[Records excerpted from a collection]

☆ ☆ ☆

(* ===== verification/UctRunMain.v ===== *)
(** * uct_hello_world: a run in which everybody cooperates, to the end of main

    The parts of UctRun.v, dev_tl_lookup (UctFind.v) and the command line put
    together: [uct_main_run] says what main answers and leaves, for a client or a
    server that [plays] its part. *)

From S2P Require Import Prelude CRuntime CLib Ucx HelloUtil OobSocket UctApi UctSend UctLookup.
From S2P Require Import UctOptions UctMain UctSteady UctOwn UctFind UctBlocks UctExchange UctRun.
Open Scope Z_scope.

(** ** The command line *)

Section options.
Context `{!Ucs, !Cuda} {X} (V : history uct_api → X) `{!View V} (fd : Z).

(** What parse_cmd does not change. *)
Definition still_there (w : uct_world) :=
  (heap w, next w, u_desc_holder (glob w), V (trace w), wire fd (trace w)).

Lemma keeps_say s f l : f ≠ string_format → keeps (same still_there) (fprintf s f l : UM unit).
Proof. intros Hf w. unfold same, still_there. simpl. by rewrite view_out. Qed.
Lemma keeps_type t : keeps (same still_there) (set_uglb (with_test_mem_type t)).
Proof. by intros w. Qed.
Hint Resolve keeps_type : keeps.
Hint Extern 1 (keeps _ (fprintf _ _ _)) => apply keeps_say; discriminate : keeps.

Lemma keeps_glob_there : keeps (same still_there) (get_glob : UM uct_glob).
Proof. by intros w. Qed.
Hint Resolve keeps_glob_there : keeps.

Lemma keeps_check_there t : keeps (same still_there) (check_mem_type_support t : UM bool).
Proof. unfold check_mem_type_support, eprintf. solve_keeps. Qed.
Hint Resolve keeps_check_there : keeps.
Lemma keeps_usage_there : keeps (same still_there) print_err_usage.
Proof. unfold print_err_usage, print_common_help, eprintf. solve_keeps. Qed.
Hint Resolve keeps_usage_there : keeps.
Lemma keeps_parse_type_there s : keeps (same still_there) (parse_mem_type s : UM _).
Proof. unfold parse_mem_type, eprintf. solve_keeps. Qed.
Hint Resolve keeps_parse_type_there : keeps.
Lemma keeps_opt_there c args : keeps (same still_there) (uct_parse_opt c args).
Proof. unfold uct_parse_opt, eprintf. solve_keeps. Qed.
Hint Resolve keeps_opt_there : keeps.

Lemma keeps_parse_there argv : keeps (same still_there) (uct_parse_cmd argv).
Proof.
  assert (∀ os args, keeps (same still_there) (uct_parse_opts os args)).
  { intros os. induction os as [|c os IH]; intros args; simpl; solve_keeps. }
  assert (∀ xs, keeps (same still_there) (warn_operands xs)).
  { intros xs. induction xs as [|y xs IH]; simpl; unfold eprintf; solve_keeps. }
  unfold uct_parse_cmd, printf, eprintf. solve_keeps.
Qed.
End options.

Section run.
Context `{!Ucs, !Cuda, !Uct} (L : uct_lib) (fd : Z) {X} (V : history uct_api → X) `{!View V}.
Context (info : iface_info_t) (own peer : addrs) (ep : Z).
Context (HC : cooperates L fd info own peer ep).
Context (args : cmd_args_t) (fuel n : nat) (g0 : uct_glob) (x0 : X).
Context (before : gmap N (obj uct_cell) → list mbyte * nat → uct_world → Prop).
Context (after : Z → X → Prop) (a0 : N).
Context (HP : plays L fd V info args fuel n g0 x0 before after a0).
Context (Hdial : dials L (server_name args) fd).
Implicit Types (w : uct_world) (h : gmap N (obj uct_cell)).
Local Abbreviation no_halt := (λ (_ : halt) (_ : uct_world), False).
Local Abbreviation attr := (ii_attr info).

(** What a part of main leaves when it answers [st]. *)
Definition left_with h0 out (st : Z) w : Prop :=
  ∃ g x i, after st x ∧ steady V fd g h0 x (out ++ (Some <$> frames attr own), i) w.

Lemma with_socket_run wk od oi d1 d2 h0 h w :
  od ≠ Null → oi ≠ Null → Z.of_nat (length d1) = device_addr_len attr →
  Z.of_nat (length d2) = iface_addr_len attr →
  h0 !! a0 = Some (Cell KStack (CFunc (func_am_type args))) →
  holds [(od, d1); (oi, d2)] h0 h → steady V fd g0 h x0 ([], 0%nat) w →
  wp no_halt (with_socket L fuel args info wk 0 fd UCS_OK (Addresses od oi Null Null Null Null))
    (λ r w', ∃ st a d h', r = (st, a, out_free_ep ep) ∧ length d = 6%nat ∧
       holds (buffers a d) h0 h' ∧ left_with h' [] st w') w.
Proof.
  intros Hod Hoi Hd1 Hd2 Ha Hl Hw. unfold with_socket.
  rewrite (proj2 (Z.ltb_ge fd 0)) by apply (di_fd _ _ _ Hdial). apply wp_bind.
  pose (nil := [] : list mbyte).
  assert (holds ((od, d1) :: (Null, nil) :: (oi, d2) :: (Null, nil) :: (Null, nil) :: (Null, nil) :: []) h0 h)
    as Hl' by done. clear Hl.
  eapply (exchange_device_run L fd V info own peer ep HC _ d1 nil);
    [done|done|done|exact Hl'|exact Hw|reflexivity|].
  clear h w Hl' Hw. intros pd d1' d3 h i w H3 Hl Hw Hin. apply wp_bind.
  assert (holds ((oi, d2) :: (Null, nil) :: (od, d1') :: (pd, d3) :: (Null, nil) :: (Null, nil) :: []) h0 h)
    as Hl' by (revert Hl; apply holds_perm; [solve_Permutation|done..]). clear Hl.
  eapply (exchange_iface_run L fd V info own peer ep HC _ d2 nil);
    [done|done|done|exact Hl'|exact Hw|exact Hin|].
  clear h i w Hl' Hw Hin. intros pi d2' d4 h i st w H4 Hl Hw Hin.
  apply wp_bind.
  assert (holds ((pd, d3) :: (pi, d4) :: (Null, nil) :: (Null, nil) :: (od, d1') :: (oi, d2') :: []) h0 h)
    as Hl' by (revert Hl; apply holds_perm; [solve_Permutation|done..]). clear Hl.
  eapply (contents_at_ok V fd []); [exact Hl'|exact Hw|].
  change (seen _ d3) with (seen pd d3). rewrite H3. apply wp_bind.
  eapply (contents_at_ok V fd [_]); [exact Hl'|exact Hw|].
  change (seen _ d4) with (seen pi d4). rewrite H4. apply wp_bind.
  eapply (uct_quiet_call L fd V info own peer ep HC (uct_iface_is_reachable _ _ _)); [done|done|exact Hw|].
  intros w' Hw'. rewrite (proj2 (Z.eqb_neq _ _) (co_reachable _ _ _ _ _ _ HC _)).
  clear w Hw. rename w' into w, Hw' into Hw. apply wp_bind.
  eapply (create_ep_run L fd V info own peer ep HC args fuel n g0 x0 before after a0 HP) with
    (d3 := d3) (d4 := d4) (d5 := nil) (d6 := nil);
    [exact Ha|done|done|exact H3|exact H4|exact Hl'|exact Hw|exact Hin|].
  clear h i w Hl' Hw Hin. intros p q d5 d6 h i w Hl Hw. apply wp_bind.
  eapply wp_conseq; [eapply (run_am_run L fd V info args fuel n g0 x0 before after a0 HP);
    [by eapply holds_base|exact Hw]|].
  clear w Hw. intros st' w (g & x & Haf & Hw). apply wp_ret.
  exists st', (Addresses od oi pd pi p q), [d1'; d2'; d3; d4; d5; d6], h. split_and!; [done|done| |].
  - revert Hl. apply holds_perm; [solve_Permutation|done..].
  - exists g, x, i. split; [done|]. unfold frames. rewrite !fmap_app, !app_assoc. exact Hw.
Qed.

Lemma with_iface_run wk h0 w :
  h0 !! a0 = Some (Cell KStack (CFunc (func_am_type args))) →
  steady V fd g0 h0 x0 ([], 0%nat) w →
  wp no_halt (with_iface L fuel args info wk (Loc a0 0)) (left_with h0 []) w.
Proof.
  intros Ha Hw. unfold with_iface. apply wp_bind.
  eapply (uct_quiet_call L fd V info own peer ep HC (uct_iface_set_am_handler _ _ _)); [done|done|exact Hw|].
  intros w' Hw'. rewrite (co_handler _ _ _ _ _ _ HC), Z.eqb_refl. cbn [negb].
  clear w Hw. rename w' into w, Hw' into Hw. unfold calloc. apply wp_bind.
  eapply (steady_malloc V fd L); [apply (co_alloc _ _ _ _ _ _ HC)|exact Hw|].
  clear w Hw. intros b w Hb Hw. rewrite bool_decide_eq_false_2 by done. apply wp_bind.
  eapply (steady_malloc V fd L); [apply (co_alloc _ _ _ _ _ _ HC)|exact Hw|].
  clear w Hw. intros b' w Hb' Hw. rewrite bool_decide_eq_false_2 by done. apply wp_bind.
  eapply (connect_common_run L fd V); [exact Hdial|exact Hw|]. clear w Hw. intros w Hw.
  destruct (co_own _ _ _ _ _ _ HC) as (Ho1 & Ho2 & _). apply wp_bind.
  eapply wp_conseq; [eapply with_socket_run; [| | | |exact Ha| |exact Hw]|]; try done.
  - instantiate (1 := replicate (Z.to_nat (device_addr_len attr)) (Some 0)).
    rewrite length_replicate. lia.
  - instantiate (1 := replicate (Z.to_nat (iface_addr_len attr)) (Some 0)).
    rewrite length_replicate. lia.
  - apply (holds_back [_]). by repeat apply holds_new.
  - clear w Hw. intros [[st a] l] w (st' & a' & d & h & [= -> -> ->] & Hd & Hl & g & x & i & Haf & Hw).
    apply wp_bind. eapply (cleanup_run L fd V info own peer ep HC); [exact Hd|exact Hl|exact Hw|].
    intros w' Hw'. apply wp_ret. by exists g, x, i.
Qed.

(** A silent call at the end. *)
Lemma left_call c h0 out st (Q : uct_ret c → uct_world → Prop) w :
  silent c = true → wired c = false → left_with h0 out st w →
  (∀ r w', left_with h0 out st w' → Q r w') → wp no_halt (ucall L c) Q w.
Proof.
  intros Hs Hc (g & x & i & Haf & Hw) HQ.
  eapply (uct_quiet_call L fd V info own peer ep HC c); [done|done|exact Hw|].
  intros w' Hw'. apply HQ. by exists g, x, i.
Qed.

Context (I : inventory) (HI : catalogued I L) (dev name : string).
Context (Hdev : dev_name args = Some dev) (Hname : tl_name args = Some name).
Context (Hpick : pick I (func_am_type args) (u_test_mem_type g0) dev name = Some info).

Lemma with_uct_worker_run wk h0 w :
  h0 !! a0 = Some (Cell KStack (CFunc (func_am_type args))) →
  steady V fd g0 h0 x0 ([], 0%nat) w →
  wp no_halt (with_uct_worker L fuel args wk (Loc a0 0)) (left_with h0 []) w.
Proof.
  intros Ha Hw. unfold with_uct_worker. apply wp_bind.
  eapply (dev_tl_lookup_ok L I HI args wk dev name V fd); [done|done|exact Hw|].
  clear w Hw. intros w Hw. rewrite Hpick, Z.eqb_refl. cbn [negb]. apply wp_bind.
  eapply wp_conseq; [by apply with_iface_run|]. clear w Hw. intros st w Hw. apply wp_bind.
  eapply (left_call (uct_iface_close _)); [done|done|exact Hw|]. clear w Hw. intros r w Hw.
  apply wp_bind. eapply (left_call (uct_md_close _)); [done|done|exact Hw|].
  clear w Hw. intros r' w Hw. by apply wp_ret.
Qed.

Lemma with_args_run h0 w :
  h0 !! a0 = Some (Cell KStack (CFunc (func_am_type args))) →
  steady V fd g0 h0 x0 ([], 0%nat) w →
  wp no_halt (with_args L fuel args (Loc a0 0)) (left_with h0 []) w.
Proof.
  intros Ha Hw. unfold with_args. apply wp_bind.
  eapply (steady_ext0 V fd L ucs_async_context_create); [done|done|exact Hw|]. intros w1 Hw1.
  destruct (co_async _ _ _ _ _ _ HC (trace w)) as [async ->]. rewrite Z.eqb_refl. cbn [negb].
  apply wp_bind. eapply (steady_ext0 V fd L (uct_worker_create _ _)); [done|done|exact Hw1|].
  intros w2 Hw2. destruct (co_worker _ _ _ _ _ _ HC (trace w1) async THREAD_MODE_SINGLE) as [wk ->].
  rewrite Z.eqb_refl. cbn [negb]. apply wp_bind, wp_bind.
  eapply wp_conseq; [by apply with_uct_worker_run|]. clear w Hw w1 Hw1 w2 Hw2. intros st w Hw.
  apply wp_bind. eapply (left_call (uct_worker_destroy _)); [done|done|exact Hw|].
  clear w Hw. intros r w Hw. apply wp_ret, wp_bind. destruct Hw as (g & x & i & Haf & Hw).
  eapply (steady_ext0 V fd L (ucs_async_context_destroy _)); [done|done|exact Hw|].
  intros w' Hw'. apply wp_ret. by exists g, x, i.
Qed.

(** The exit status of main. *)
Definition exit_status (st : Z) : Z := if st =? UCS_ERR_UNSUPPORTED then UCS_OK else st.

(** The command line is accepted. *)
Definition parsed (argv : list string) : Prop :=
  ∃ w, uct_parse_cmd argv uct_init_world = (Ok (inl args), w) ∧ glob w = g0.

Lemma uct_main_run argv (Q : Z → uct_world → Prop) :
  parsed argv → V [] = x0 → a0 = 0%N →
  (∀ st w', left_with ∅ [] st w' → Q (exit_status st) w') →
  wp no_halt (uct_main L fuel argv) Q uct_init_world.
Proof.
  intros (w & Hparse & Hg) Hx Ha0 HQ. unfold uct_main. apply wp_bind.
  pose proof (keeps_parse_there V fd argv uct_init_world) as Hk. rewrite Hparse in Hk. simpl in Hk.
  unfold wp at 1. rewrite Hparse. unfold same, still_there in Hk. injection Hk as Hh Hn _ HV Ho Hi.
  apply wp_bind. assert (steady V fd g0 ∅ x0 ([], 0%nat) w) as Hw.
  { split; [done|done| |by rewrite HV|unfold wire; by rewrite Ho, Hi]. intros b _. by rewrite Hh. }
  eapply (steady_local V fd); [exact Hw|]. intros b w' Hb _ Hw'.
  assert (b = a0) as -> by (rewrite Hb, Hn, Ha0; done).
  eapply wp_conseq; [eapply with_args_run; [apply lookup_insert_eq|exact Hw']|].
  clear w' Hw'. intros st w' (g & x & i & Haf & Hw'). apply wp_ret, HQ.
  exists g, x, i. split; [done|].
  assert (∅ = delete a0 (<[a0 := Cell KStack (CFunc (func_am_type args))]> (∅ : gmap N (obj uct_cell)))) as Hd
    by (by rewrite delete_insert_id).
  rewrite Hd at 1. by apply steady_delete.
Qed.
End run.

☆ ☆ ☆

## Problem to solve
What lines in the entries contain "silent"? Report each one by copying it.

## Exercise response
(** A silent call at the end. *)
  silent c = true → wired c = false → left_with h0 out st w →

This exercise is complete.